→ **Task objective**
For the entries below, the expected answer is the line with "(* ===== verification/Backups.v ===== *)", the line with "(** [at + (interval as i64) * 1000]. *)", and every line between them, exactly as written, and nothing more.

------------------------------------------------

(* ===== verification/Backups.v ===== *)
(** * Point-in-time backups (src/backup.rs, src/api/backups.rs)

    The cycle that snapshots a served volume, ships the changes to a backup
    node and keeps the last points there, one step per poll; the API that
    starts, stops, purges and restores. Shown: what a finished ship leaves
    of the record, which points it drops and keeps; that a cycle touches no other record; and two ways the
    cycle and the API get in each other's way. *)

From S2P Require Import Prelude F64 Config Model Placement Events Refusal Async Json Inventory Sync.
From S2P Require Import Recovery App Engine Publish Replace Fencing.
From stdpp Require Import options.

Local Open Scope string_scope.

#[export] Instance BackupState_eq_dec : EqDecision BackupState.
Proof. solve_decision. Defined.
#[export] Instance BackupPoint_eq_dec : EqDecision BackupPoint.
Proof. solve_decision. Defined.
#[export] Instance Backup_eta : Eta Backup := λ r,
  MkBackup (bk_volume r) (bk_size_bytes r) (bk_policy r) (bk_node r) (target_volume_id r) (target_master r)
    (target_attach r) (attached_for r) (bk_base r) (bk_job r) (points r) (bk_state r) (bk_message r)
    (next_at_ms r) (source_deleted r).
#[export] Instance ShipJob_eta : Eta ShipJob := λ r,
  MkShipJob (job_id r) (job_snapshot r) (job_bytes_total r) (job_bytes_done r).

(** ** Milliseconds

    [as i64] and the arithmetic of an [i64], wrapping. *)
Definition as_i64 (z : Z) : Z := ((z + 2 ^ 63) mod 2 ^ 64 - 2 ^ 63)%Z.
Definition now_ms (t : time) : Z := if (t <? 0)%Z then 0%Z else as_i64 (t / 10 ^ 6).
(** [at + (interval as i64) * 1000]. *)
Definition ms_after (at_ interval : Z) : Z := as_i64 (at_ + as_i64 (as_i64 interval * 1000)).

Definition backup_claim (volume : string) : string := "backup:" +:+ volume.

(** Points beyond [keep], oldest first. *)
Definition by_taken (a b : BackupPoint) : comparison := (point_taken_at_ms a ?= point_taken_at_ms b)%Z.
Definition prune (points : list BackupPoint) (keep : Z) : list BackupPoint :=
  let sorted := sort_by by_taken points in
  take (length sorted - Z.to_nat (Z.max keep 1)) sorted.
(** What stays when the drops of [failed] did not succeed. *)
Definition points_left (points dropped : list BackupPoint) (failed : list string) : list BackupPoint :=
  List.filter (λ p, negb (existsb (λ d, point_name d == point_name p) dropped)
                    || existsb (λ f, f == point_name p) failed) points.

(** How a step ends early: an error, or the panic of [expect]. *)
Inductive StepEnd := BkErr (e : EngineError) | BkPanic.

------------------------------------------------

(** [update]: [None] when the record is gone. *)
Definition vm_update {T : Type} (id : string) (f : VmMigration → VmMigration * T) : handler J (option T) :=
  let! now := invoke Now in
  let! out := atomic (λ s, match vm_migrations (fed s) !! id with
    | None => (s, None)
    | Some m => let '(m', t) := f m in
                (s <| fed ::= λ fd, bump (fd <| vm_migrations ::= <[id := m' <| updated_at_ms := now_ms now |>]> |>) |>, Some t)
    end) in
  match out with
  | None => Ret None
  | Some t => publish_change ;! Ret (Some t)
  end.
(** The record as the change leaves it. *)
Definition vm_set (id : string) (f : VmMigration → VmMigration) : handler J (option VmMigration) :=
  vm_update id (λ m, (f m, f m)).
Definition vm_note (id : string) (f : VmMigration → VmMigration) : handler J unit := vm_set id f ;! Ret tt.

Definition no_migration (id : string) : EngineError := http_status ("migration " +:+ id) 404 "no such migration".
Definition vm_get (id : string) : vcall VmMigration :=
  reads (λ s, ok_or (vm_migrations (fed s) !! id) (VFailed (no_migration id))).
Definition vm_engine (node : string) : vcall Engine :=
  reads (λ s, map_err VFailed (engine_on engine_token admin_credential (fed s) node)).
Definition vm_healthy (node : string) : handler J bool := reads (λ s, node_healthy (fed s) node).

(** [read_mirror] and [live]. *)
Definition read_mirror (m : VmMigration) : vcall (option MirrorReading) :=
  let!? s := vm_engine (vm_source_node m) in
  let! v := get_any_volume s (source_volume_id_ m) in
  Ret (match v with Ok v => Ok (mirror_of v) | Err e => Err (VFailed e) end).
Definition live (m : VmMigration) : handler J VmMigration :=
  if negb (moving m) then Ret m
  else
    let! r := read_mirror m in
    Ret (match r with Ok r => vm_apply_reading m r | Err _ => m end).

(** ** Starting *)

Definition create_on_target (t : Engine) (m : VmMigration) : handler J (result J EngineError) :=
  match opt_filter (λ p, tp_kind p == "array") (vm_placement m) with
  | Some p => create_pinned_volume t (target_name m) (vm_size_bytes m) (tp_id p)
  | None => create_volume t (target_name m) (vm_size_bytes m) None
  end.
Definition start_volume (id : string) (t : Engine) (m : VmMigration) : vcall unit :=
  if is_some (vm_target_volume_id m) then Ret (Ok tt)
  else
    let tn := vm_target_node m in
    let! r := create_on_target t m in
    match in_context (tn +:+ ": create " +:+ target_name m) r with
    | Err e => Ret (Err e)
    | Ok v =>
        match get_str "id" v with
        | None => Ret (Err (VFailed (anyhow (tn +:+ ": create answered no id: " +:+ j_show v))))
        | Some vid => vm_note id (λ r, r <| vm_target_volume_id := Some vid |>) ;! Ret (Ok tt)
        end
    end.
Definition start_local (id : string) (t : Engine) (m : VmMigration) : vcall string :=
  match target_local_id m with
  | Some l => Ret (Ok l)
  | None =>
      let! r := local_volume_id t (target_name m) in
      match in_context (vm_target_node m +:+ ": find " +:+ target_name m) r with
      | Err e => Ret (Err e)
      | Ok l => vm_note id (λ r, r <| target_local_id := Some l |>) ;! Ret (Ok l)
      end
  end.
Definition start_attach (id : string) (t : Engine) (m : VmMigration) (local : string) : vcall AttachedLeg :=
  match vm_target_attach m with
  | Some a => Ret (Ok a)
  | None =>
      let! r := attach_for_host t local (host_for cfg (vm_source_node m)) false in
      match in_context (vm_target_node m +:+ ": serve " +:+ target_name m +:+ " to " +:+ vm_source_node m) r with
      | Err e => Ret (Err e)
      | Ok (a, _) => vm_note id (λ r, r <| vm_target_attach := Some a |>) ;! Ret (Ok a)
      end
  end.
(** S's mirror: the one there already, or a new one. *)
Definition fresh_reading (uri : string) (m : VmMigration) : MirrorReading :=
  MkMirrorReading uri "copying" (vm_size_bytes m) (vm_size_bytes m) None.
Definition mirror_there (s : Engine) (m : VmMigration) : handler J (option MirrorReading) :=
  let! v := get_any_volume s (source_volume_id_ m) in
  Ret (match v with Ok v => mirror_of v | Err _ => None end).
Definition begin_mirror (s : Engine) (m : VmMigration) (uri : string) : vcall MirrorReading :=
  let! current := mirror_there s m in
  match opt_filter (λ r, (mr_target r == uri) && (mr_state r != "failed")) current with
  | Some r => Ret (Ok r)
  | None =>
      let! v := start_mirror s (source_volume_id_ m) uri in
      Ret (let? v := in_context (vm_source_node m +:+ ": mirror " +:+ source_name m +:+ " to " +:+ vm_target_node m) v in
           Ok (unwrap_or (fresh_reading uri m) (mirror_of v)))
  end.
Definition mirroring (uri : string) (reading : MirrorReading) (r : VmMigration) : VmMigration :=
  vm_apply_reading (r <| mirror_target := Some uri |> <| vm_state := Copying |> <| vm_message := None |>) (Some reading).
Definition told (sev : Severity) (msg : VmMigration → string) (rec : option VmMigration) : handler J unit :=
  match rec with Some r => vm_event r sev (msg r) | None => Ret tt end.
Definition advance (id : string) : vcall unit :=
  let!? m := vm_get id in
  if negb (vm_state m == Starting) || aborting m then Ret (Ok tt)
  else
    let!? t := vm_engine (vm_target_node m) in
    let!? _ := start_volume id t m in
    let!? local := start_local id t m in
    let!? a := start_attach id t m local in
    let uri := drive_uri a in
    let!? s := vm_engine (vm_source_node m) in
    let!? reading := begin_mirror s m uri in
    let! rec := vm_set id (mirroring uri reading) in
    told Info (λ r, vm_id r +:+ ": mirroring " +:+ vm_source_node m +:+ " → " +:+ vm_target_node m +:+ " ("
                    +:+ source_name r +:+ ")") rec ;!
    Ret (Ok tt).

------------------------------------------------

→ **Your response**
(* ===== verification/Backups.v ===== *)
(** * Point-in-time backups (src/backup.rs, src/api/backups.rs)

    The cycle that snapshots a served volume, ships the changes to a backup
    node and keeps the last points there, one step per poll; the API that
    starts, stops, purges and restores. Shown: what a finished ship leaves
    of the record, which points it drops and keeps; that a cycle touches no other record; and two ways the
    cycle and the API get in each other's way. *)

From S2P Require Import Prelude F64 Config Model Placement Events Refusal Async Json Inventory Sync.
From S2P Require Import Recovery App Engine Publish Replace Fencing.
From stdpp Require Import options.

Local Open Scope string_scope.

#[export] Instance BackupState_eq_dec : EqDecision BackupState.
Proof. solve_decision. Defined.
#[export] Instance BackupPoint_eq_dec : EqDecision BackupPoint.
Proof. solve_decision. Defined.
#[export] Instance Backup_eta : Eta Backup := λ r,
  MkBackup (bk_volume r) (bk_size_bytes r) (bk_policy r) (bk_node r) (target_volume_id r) (target_master r)
    (target_attach r) (attached_for r) (bk_base r) (bk_job r) (points r) (bk_state r) (bk_message r)
    (next_at_ms r) (source_deleted r).
#[export] Instance ShipJob_eta : Eta ShipJob := λ r,
  MkShipJob (job_id r) (job_snapshot r) (job_bytes_total r) (job_bytes_done r).

(** ** Milliseconds

    [as i64] and the arithmetic of an [i64], wrapping. *)
Definition as_i64 (z : Z) : Z := ((z + 2 ^ 63) mod 2 ^ 64 - 2 ^ 63)%Z.
Definition now_ms (t : time) : Z := if (t <? 0)%Z then 0%Z else as_i64 (t / 10 ^ 6).
(** [at + (interval as i64) * 1000]. *)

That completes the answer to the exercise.